Recently there has been a lot of coverage in the media of machine learning and AI. The last few years have seen significant progress in these fields, with machine learning being used extensively in our everyday lives.
For example, it is used in self-driving cars, medical imaging, online fraud detection, search and recommendation engines, voice recognition, computer vision and many many more applications.
It is particularly good at tasks that require analysis of large data sets and modeling of very complex systems, such as financial markets. This trend will continue with machine learning being adopted for an increasingly large number of tasks.
A natural progression from machine learning is automation.
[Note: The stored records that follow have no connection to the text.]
(* ===== verification/GitMisses.v ===== *)
(** * store/gitstore/gitstore.go: misses, and files put on their own

    What the operations report when git does not have an object, and the
    mod and info files that [PutModFile] and [PutInfoFile] keep under refs
    of their own. *)

From S2P Require Import Prelude GoStrings Url Sha Store GitTree GitPack GitCat GitStore MemGit GitStoreProps.
Import Gitstore.

Local Open Scope gomodfs_scope.

Section misses.
Context `{E : ModEscape} {Me : Mem} {G : Type} {Gi : Git G}.

(** A word with a literal after it is a word. *)
Lemma word_app w x : word w -> Forall (fun c => is_space c = false) x -> word (w ++ x).
Proof. intros [Hne Hw] Hx. split; [by destruct w|]. by apply Forall_app. Qed.

Lemma PathEscape_space s : Forall (fun c => is_space c = false) (PathEscape s).
Proof.
  apply Forall_forall. intros c Hc. destruct (is_space c) eqn:Hs; [|done]. exfalso. revert Hc.
  assert ((byte_val c = 32 \/ 9 <= byte_val c <= 13)%Z) as Hv.
  { unfold is_space in Hs. to_prop. lia. }
  apply PathEscape_notin; [|lia|by intros ->].
  rewrite <- (byte_of_val c). assert (exists z, byte_val c = z /\ z ∈ [9; 10; 11; 12; 13; 32]%Z) as (z & -> & Hz).
  { eexists. split; [done|]. set_unfold. lia. }
  set_unfold in Hz. by destruct_or! Hz; subst.
Qed.

Lemma refName_word mv ref : refName mv = Ok ref -> word ref.
Proof.
  intros (em & ev & _ & _ & ->)%refName_spec. apply word_app; [split; [done|by_decide]|].
  apply Forall_app. split; [apply PathEscape_space|]. apply Forall_app. split; [by_decide|apply PathEscape_space].
Qed.

Definition answers_missing (g : G) (rev : bytes) : Prop := git_cat_file (rev ++ [nl]) g = (answer_missing rev, g).

Lemma getObject_missing rev want g :
  word rev -> answers_missing g rev -> getObject rev want g = Some (Err errMissing, g).
Proof.
  intros Hw Hg. unfold getObject. rewrite Hg. pose proof (read_answer_missing rev [] Hw) as Hm.
  rewrite app_nil_r in Hm. by rewrite Hm.
Qed.

Lemma try_object_missing rev want g :
  word rev -> answers_missing g rev -> try_object rev want g = Some (Ok (Err errMissing), g).
Proof. intros Hw Hg. unfold try_object, pst_bind. by rewrite getObject_missing. Qed.

(** C30: what git does not have is reported as a miss.  When git answers
    that it has none of the revisions it is asked for, the mod file, the
    info file and the module are cache misses, and a file of a handle does
    not exist, so that the caller fetches them; but a path of two words is
    reported as a malformed answer of git instead. *)
Theorem misses_reported mv ref g :
  refName mv = Ok ref -> (forall rev, answers_missing g rev) ->
  GetModFile mv g = Some (Err ErrCacheMiss, g) /\
  GetInfoFile mv g = Some (Err ErrCacheMiss, g) /\
  GetZipRoot mv g = Some (Err ErrCacheMiss, g) /\
  (forall mh path, mh_dirEnts mh !! path = None -> Forall (fun c => is_space c = false) path -> modTree mh <> [] ->
    GetFile mh path g = Some (Err ErrNotExist, g)) /\
  (forall mh a b, mh_dirEnts mh !! (a ++ str " " ++ b) = None -> Forall (fun c => is_space c = false) a ->
    word b -> b <> str "missing" -> modTree mh <> [] ->
    GetFile mh (a ++ str " " ++ b) g = Some (Err (errText "error parsing size"), g)).
Proof.
  intros Hr Hg. pose proof (refName_word _ _ Hr) as Hw. split_and!.
  - unfold GetModFile, modRefName, lift, pst_try, pst_bind. rewrite Hr. cbn [mbind res_bind pst_ret].
    rewrite try_object_missing; [done| |done]. apply word_app; [done|by_decide].
  - unfold GetInfoFile, infoRefName, lift, pst_try, pst_bind. rewrite Hr. cbn [mbind res_bind pst_ret].
    rewrite !try_object_missing; try done; (apply word_app; [done|by_decide]).
  - unfold GetZipRoot, lift, pst_try, pst_bind. rewrite Hr. cbn [mbind res_bind pst_ret].
    rewrite try_object_missing; [done| |done]. apply word_app; [done|by_decide].
  - intros mh path Hd Hp Ht. unfold GetFile. rewrite Hd. unfold pst_try, pst_bind.
    rewrite try_object_missing; [done| |done]. apply word_app; [by apply word_hex|].
    apply Forall_app. split; [by_decide|done].
  - intros mh a b Hd Ha Hb Hbm Ht. unfold GetFile. rewrite Hd. unfold pst_try, try_object, pst_bind, getObject.
    rewrite Hg. set (w := hex_encode (modTree mh) ++ str ":zip/" ++ a).
    assert (word w) as Hww.
    { apply word_app; [by apply word_hex|]. apply Forall_app. split; [by_decide|done]. }
    replace (answer_missing _) with ((w ++ str " " ++ b ++ str " missing") ++ nl :: [])
      by (unfold answer_missing, w; rewrite <- !app_assoc; done).
    unfold read_answer. rewrite Cut_byte.
    2:{ rewrite !not_elem_of_app. split_and!; [by apply word_notin|by_decide|by apply word_notin|by_decide]. }
    change (str " missing") with (" "%char :: str "missing"). change (str " ") with [" "%char]. cbn [app].
    destruct Hww, Hb. rewrite Fields_word, Fields_word, Fields_last by (done || by_decide).
    rewrite decide_False by done. done.
Qed.
End misses.

Lemma misses_reported_witness :
  GetModFile (E := BangEscape.bang_escape) test_mv empty_repo = Some (Err ErrCacheMiss, empty_repo) /\
  GetFile (MkHandle [byte_of 1] ∅ ∅) (str "a/x.go") empty_repo = Some (Err ErrNotExist, empty_repo) /\
  GetFile (MkHandle [byte_of 1] ∅ ∅) (str "a/x y.go") empty_repo = Some (Err (errText "error parsing size"), empty_repo).
Proof.
  destruct (misses_reported (E := BangEscape.bang_escape) (Me := test_mem) (G := repo) test_mv
    (str "refs/gomod/a.b%2F%21m@v1.0.0") empty_repo) as (H1 & _ & _ & H2 & H3).
  - vm_compute. reflexivity.
  - intros rev. unfold answers_missing. cbn [git_cat_file mem_git]. unfold cat_file. rewrite TrimSuffix_app.
    destruct (resolve _ rev) as [h|]; [|done]. cbn [mbind option_bind r_objects empty_repo]. by rewrite lookup_empty.
  - split; [exact H1|]. split.
    + apply H2; [done|by_decide|done].
    + apply (H3 _ (str "a/x") (str "y.go")); [done|by_decide|split; [done|by_decide]|done|done].
Defined.

(** ** Files put on their own *)

(** What git documents: [git hash-object -w --stdin] stores a blob and
    prints its hash on a line; a ref that [git update-ref] set to the blob
    names it. *)
Class GitBlobLaws (G : Type) (Gi : Git G) := {
  git_has_blob : G -> bytes -> Prop;
  git_hash_object_law : forall data g out g', git_hash_object data g = (Ok out, g') ->
    TrimSpace out = hex_encode (mkObjRef (str "blob") data) /\ git_has_blob g' data;
  git_ref_blob_law : forall ref data g g', git_has_blob g data ->
    git_update_ref ref (hex_encode (mkObjRef (str "blob") data)) g = (Ok tt, g') ->
    exists g'', git_cat_file (ref ++ [nl]) g' = (answer_found (mkObjRef (str "blob") data) (str "blob") data, g'') }.

Section roundtrip.
Context `{E : ModEscape} {G : Type} {Gi : Git G} {GL : GitBlobLaws G Gi}.

(** A ref that was set to a blob reads as it. *)
Lemma put_blob_getObject ref data g g' :
  put_blob ref data g = Some (Ok tt, g') -> (Z.of_nat (length data) <= maxObjSize)%Z ->
  exists o g'', try_object ref (Some (str "blob")) g' = Some (Ok (Ok o), g'') /\ o_content o = data.
Proof.
  unfold put_blob, pst_bind, call. destruct (git_hash_object data g) as [[out|e] g1] eqn:Hh; [|done].
  apply git_hash_object_law in Hh as [-> Hb]. destruct (git_update_ref _ _ g1) as [[[]|e] g2] eqn:Hu; [|done].
  intros [= <-] Hlen. destruct (git_ref_blob_law _ _ _ _ Hb Hu) as [g3 Hc].
  eexists _, g3. unfold try_object, pst_bind, getObject. rewrite Hc.
  pose proof (read_answer_found (mkObjRef (str "blob") data) (str "blob") data []) as Ha. rewrite app_nil_r in Ha.
  rewrite Ha; [done|apply mkObjRef_length|split; by_decide|done|done].
Qed.

(** Mod and info files come back as they were put.  When [PutModFile]
    reports no error, [GetModFile] returns the contents; when [PutInfoFile]
    reports none and the module itself is not stored, [GetInfoFile] does;
    for files up to 512 MiB. *)
Theorem PutFile_GetFile mv data g g' :
  (Z.of_nat (length data) <= maxObjSize)%Z ->
  (PutModFile mv data g = Some (Ok tt, g') ->
    exists g'', GetModFile mv g' = Some (Ok data, g'')) /\
  (PutInfoFile mv data g = Some (Ok tt, g') ->
    (forall ref, refName mv = Ok ref -> answers_missing g' (ref ++ str ":info")) ->
    exists g'', GetInfoFile mv g' = Some (Ok data, g'')).
Proof.
  intros Hlen. unfold PutModFile, PutInfoFile, modRefName, infoRefName, GetModFile, GetInfoFile, lift, pst_try.
  unfold modRefName, infoRefName, pst_bind. destruct (refName mv) as [ref|e] eqn:Hr; cbn [mbind res_bind pst_ret].
  2:{ split; [done|]. intros [=]. }
  split.
  - intros Hp. destruct (put_blob_getObject _ _ _ _ Hp Hlen) as (o & g3 & Ho & <-). rewrite Ho. by exists g3.
  - intros Hp Hm. destruct (put_blob_getObject _ _ _ _ Hp Hlen) as (o & g3 & Ho & <-).
    rewrite try_object_missing; [|apply word_app; [by eapply refName_word|by_decide]|by apply Hm].
    rewrite Ho. by exists g3.
Qed.
End roundtrip.

(** The laws hold of the repository in memory. *)
Lemma TrimSpace_word w : word w -> TrimSpace (w ++ [nl]) = w.
Proof.
  intros [Hne Hw]. assert (forall x y, Forall (fun c => is_space c = false) x -> x <> [] ->
    drop_while is_space (x ++ y) = x ++ y) as Hd.
  { intros [|c x] y Hx ?; [done|]. apply Forall_cons in Hx as [Hc _]. cbn. by rewrite Hc. }
  unfold TrimSpace. rewrite Hd by done. rewrite reverse_app. change (reverse [nl]) with [nl].
  change (drop_while is_space ([nl] ++ reverse w)) with (drop_while is_space (reverse w)).
  rewrite <- (app_nil_r (reverse w)), Hd, app_nil_r; [by apply reverse_involutive|by apply Forall_reverse|].
  intros H. apply (f_equal reverse) in H. by rewrite reverse_involutive in H.
Qed.

Lemma good_ref_resolve ref r :
  good_ref ref = true -> resolve r ref = r_refs r !! ref.
Proof.
  unfold good_ref. rewrite andb_true_iff, bool_decide_eq_true. intros [Hp Hc]. unfold resolve.
  unfold HasPrefix in Hp. destruct (CutPrefix ref _) as [x|] eqn:Hx; [|done]. apply CutPrefix_Some in Hx.
  assert (forall c, c ∈ str "~^:?*[\" -> c ∉ ref) as Hn.
  { intros c Hin Hr. rewrite Forall_forall in Hc. by apply (Hc _ Hr). }
  change (str ":") with [":"%char]. rewrite Cut_byte_None by (apply Hn; by_decide).
  assert (TrimSuffix ref (str "^{tree}") = ref) as ->.
  { unfold TrimSuffix. destruct (CutSuffix ref _) as [y|] eqn:Hy; [|done]. apply CutSuffix_Some in Hy.
    exfalso. apply (Hn "^"%char); [by_decide|]. rewrite Hy. apply elem_of_app. right. by_decide. }
  destruct (hex_decode ref) as [h|] eqn:Hh; [|done]. exfalso. by rewrite Hx in Hh.
Qed.

#[export] Instance mem_blob_laws : GitBlobLaws repo mem_git.
Proof.
  refine {| git_has_blob := fun r data => let h := mkObjRef (str "blob") data in
    r_objects r !! h = Some (MkObject (str "blob") data h) |}.
  - intros data g out g' [= <- <-]. split.
    + apply TrimSpace_word, word_hex. pose proof (mkObjRef_length (str "blob") data). by destruct (mkObjRef _ _).
    + apply lookup_insert_eq.
  - intros ref data g g' Hb. cbn [git_update_ref git_cat_file mem_git]. rewrite hex_decode_encode.
    destruct (good_ref ref) eqn:Hg; [|done]. intros [= <-]. eexists. unfold cat_file. rewrite TrimSuffix_app.
    rewrite good_ref_resolve by done. cbn [r_refs r_objects]. rewrite lookup_insert_eq. cbn [mbind option_bind].
    cbv zeta in Hb. change ["b"%char; "l"%char; "o"%char; "b"%char] with (str "blob"). by rewrite Hb.
Qed.

Definition ok_state {A} (x : option (res A * repo)) : option repo :=
  match x with Some (Ok _, r) => Some r | _ => None end.

Lemma ok_state_Some (x : option (res unit * repo)) : is_Some (ok_state x) -> exists r, x = Some (Ok tt, r).
Proof. destruct x as [[[[]|] r]|]; [eauto|intros [? [=]]..]. Qed.

Definition test_put_mod : option (res unit * repo) :=
  PutModFile (E := BangEscape.bang_escape) test_mv (str "module a.b/M") empty_repo.
Definition test_put_info : option (res unit * repo) :=
  PutInfoFile (E := BangEscape.bang_escape) test_mv (str "{}") empty_repo.

Lemma PutFile_GetFile_witness :
  exists g1 g2 g3 g4,
    test_put_mod = Some (Ok tt, g1) /\
    GetModFile (E := BangEscape.bang_escape) test_mv g1 = Some (Ok (str "module a.b/M"), g2) /\
    test_put_info = Some (Ok tt, g3) /\
    GetInfoFile (E := BangEscape.bang_escape) test_mv g3 = Some (Ok (str "{}"), g4).
Proof.
  destruct (ok_state_Some test_put_mod) as [g1 Hm]; [by_decide|].
  destruct (ok_state_Some test_put_info) as [g3 Hi]; [by_decide|].
  destruct (PutFile_GetFile (E := BangEscape.bang_escape) test_mv (str "module a.b/M") empty_repo g1) as [H1 _]; [done|].
  destruct (PutFile_GetFile (E := BangEscape.bang_escape) test_mv (str "{}") empty_repo g3) as [_ H2]; [done|].
  destruct (H1 Hm) as [g2 ?]. destruct (H2 Hi) as [g4 ?].
  - intros ref Hr. vm_compute in Hr. injection Hr as <-.
    assert (default [] ((fun g => fst (git_cat_file (str "refs/gomod/a.b%2F%21m@v1.0.0:info" ++ [nl]) g)) <$> ok_state test_put_info)
      = str "refs/gomod/a.b%2F%21m@v1.0.0:info missing" ++ [nl]) as Hc by (vm_compute; reflexivity).
    rewrite Hi in Hc. unfold answers_missing. rewrite <- app_assoc. apply (f_equal (fun x => (x, g3))). exact Hc.
  - exists g1, g2, g3, g4. auto.
Defined.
Automation allows for reduction of workload when performing repetitive tasks. With huge improvements in machine learning and AI, the automation can be applied to more and more complicated tasks.
It is expected that automation will replace a lot of the admin jobs performed by humans. These jobs already use complex IT platforms which generate a huge amount of structured data that is perfectly suited for machine learning.
Another area that has seen significant growth is IOT. IOT refers to devices that are directly connected to the network and internet cloud services.
With the progress made in miniaturisation, performance and power consumption efficiency, it has become extremely easy and cheap to develop small “intelligent” devices that aid and automate many aspects of our physical lives.
With this automation there are also opportunities for improvements in many aspects such as energy consumption (from lighting and heating), water consumption and security.
However there are still many aspects relating to the devices’ own security that need to be resolved. A large number of these are still being manufactured with inherent security flaws that make them easy for hackers to exploit.
There has been a lot of hype around VR in recent years and the technology has improved significantly. However it remains very niche and expensive. It is unlikely VR will break into the mainstream as the smartphone did, unless there is a very significant and unique use case that can only be achieved using a VR headset.